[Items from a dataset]
|---|
Lemma BuildFromIndex_spec now src pub o idx :
  BuildFromIndex now src pub o = Ok idx →
  Publisher_ idx = pub ∧ GeneratedAt idx = now ∧
  ∃ docs, src_AllTorrentDocs src = Ok docs ∧
    Forall2 (λ t r, ∃ cs, chunks_of src o t = Ok cs ∧ r = reference_record o t cs) docs (torrents idx).
Proof.
  unfold BuildFromIndex. destruct (src_AllTorrentDocs src) as [docs|]; [|done]. rewrite bind_ok.
  destruct (map_result (build_record src o) docs) as [recs|] eqn:Hm; [|done]. rewrite bind_ok.
  intros [= <-]. split; [done |]. split; [done |]. exists docs. split; [done |].
  apply map_result_Forall2 in Hm. eapply Forall2_impl; [exact Hm |]. intros t r.
  unfold build_record, chunks_of, reference_record. destruct (IncludeContent o).
  - destruct (src_ContentDocsForInfoHash (t_InfoHash t) src) as [cs|]; [|done]. rewrite bind_ok.
    intros [= <-]. exists cs. split; [done |]. by rewrite collectFileRecords_spec.
  - intros [= <-]. by exists [].
Qed.

End snapshot.

(** ** Timestamps *)
Section timestamps.
Context `{Utf8.Unicode, CompanionCodec, Metainfo, MarshalMetainfo} {C : Type} `{CorpusSource C}.
Implicit Types (e : refresh C) (p : Publisher) (f : gmap bytes bytes).

(** The fingerprint and the timestamp a refresh gives its snapshot. *)
Definition stamping e p : option (array 32 * Z) :=
  match BuildFromIndex (at_build e) (corpus e) (pubkeyHex p) (Build (opts p)) with
  | Ok idx =>
    if len (torrents idx) =? 0 then None
    else Some (contentFingerprint idx, (stamp (contentFingerprint idx) (GeneratedAt idx) p).1)
  | Err _ => None
  end.
Fixpoint stampings (es : list (refresh C)) p f : list (array 32 * Z) :=
  match es with
  | [] => []
  | e :: es =>
    let '(p', f', _) := refreshOnce e p f in
    match stamping e p with Some x => x :: stampings es p' f' | None => stampings es p' f' end
  end.

Lemma stamp_spec fp now p :
  0 < now → 0 ≤ lastGeneratedAt p < 2 ^ 63 - 1 →
  let '(g, p') := stamp fp now p in
  lastContentFP p' = fp ∧ lastGeneratedAt p' = g ∧ 0 < g ∧ lastGeneratedAt p ≤ g ∧
  g ≤ Z.max now (lastGeneratedAt p + 1) ∧
  (lastGeneratedAt p ≠ 0 → (fp = lastContentFP p → g = lastGeneratedAt p) ∧
                           (fp ≠ lastContentFP p → lastGeneratedAt p < g)).
Proof.
  intros Hn Hg. unfold stamp. destruct (Z.eqb_spec (lastGeneratedAt p) 0) as [E|E]; simpl.
  - rewrite andb_false_r. simpl. split_and!; try done; lia.
  - rewrite andb_true_r. case_bool_decide as Ef; simpl.
    + split_and!; try done; lia.
    + destruct (Z.leb_spec now (lastGeneratedAt p)); simpl; rewrite ?i64_small by (unfold is_i64; lia);
        (split_and!; try done; try lia; try (intros _; split; [done | intros; lia])).
Qed.

(** A refresh changes the stamp state through [stamp] only. *)
Lemma refreshOnce_stamp e p f :
  let '(p', f', _) := refreshOnce e p f in
  match stamping e p with
  | Some (fp, g) => lastContentFP p' = lastContentFP (stamp fp (at_build e) p).2 ∧
                    lastGeneratedAt p' = lastGeneratedAt (stamp fp (at_build e) p).2 ∧
                    g = (stamp fp (at_build e) p).1
  | None => lastContentFP p' = lastContentFP p ∧ lastGeneratedAt p' = lastGeneratedAt p
  end.
Proof.
  unfold refreshOnce, prepare, stamping.
  destruct (BuildFromIndex _ _ _ _) as [idx|err] eqn:Hb; [|done].
  apply BuildFromIndex_spec in Hb as (_ & -> & _).
  destruct (len (torrents idx) =? 0); [done |].
  destruct (stamp (contentFingerprint idx) (at_build e) p) as [g p1] eqn:Es. simpl.
  destruct (WriteCompanionFiles _ _ _ _ _ _) as [f1 [[path mi]|]]; [|by rewrite ?Es].
  destruct (put_answer e); simpl; by rewrite ?Es.
Qed.

Lemma stampings_step M e p f :
  0 < at_build e ≤ M → 0 ≤ lastGeneratedAt p < 2 ^ 63 - 1 →
  let '(p', _, _) := refreshOnce e p f in
  match stamping e p with
  | Some (fp, g) =>
    lastContentFP p' = fp ∧ lastGeneratedAt p' = g ∧ 0 < g ∧ g ≤ Z.max M (lastGeneratedAt p + 1) ∧
    (lastGeneratedAt p ≠ 0 → (fp = lastContentFP p → g = lastGeneratedAt p) ∧
                             (fp ≠ lastContentFP p → lastGeneratedAt p < g))
  | None => lastContentFP p' = lastContentFP p ∧ lastGeneratedAt p' = lastGeneratedAt p
  end.
Proof.
  intros He Hg. pose proof (refreshOnce_stamp e p f) as Hr. destruct (refreshOnce e p f) as [[p' f'] cs].
  destruct (stamping e p) as [[fp g]|]; [|done]. destruct Hr as (-> & -> & ->).
  pose proof (stamp_spec fp (at_build e) p ltac:(lia) Hg) as Hs.
  destruct (stamp fp (at_build e) p) as [g0 p0]. simpl. destruct Hs as (-> & -> & ? & ? & ? & ?).
  split_and!; try done; lia.
Qed.

Definition ordered (x y : array 32 * Z) : Prop := if bool_decide (x.1 = y.1) then x.2 = y.2 else x.2 < y.2.
Fixpoint chain (last : option (array 32 * Z)) (log : list (array 32 * Z)) : Prop :=
  match log with
  | [] => True
  | y :: log => match last with Some x => ordered x y | None => True end ∧ chain (Some y) log
  end.

(** Every further entry of the log follows from the one before. *)
Lemma stampings_chain es p f M :
  Forall (λ e, 0 < at_build e ≤ M) es → 0 ≤ lastGeneratedAt p →
  Z.max M (lastGeneratedAt p) + len es < 2 ^ 63 - 1 →
  chain (if lastGeneratedAt p =? 0 then None else Some (lastContentFP p, lastGeneratedAt p)) (stampings es p f).
Proof.
  intros Hes. revert p f. induction Hes as [|e es He Hes IH]; intros p f Hg Hb; [done |].
  rewrite len_cons in Hb. pose proof (len_nonneg es). cbn [stampings].
  pose proof (stampings_step M e p f He ltac:(lia)) as Hs.
  destruct (refreshOnce e p f) as [[p' f'] cs]. destruct (stamping e p) as [[fp g]|].
  - destruct Hs as (Hfp & Hgp & Hpos & Hmax & Hord). specialize (IH p' f'). rewrite Hfp, Hgp in IH.
    rewrite (proj2 (Z.eqb_neq g 0)) in IH by lia. cbn [chain]. split; [|apply IH; lia].
    destruct (Z.eqb_spec (lastGeneratedAt p) 0) as [|Hne]; [done |]. unfold ordered. simpl.
    destruct (Hord Hne) as [Hsame Hdiff]. case_bool_decide as E; [by rewrite Hsame |]. apply Hdiff. congruence.
  - destruct Hs as [Hfp Hgp]. rewrite <-Hfp, <-Hgp. apply IH; rewrite Hgp; lia.
Qed.

Lemma chain_lookup o log :
  chain o log → ∀ i x y, log !! i = Some x → log !! S i = Some y → ordered x y.
Proof.
  revert o. induction log as [|z log IH]; intros o; [done |]. intros [_ Hc] [|i] x y Hx Hy.
  - injection Hx as ->. destruct log as [|w log]; [done |]. injection Hy as ->. by destruct Hc.
  - by eapply IH.
Qed.

Lemma adjacent_le (log : list (array 32 * Z)) :
  (∀ i x y, log !! i = Some x → log !! S i = Some y → ordered x y) →
  ∀ i j x y, (i ≤ j)%nat → log !! i = Some x → log !! j = Some y → x.2 ≤ y.2.
Proof.
  intros Ho i j x y Hij Hx. revert y. induction Hij as [|j Hij IH]; intros y Hy; [by simplify_eq |].
  destruct (log !! j) as [z|] eqn:Hz; [|apply lookup_ge_None in Hz; apply lookup_lt_Some in Hy; lia].
  specialize (IH z eq_refl). specialize (Ho j z y Hz Hy). unfold ordered in Ho. case_bool_decide; lia.
Qed.

Lemma fingerprint_step (a b : TorrentRecord) (fp : array 32) :
  let step fp tr := match json_record tr with None => fp | Some raw => axor fp (sha256 raw) end in
  step (step fp a) b = step (step fp b) a.
Proof.
  simpl. destruct (json_record a), (json_record b); try done.
  rewrite <-!(assoc axor). f_equal. apply (comm axor).
Qed.
Lemma contentFingerprint_perm idx idx' :
  torrents idx ≡ₚ torrents idx' → contentFingerprint idx = contentFingerprint idx'.
Proof.
  unfold contentFingerprint. generalize (zero_arr 32). generalize (torrents idx), (torrents idx').
  intros l k fp Hp. revert fp. induction Hp as [|x l k Hp IH|x y l|l1 l2 l3 Ha IHa Hb IHb]; intros fp; cbn [foldl].
  - done.
  - apply IH.
  - f_equal. apply (fingerprint_step y x fp).
  - by rewrite IHa.
Qed.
|---|
▶ [WHAT IS NEEDED] Could you reproduce, exactly, every line above from the line with "- rewrite andb_false_r." to the line with "intros He Hg.", and no other line? Both ends count.

▶ [FINISHED EXERCISE]
  - rewrite andb_false_r. simpl. split_and!; try done; lia.
  - rewrite andb_true_r. case_bool_decide as Ef; simpl.
    + split_and!; try done; lia.
    + destruct (Z.leb_spec now (lastGeneratedAt p)); simpl; rewrite ?i64_small by (unfold is_i64; lia);
        (split_and!; try done; try lia; try (intros _; split; [done | intros; lia])).
Qed.

(** A refresh changes the stamp state through [stamp] only. *)
Lemma refreshOnce_stamp e p f :
  let '(p', f', _) := refreshOnce e p f in
  match stamping e p with
  | Some (fp, g) => lastContentFP p' = lastContentFP (stamp fp (at_build e) p).2 ∧
                    lastGeneratedAt p' = lastGeneratedAt (stamp fp (at_build e) p).2 ∧
                    g = (stamp fp (at_build e) p).1
  | None => lastContentFP p' = lastContentFP p ∧ lastGeneratedAt p' = lastGeneratedAt p
  end.
Proof.
  unfold refreshOnce, prepare, stamping.
  destruct (BuildFromIndex _ _ _ _) as [idx|err] eqn:Hb; [|done].
  apply BuildFromIndex_spec in Hb as (_ & -> & _).
  destruct (len (torrents idx) =? 0); [done |].
  destruct (stamp (contentFingerprint idx) (at_build e) p) as [g p1] eqn:Es. simpl.
  destruct (WriteCompanionFiles _ _ _ _ _ _) as [f1 [[path mi]|]]; [|by rewrite ?Es].
  destruct (put_answer e); simpl; by rewrite ?Es.
Qed.

Lemma stampings_step M e p f :
  0 < at_build e ≤ M → 0 ≤ lastGeneratedAt p < 2 ^ 63 - 1 →
  let '(p', _, _) := refreshOnce e p f in
  match stamping e p with
  | Some (fp, g) =>
    lastContentFP p' = fp ∧ lastGeneratedAt p' = g ∧ 0 < g ∧ g ≤ Z.max M (lastGeneratedAt p + 1) ∧
    (lastGeneratedAt p ≠ 0 → (fp = lastContentFP p → g = lastGeneratedAt p) ∧
                             (fp ≠ lastContentFP p → lastGeneratedAt p < g))
  | None => lastContentFP p' = lastContentFP p ∧ lastGeneratedAt p' = lastGeneratedAt p
  end.
Proof.
  intros He Hg. pose proof (refreshOnce_stamp e p f) as Hr. destruct (refreshOnce e p f) as [[p' f'] cs].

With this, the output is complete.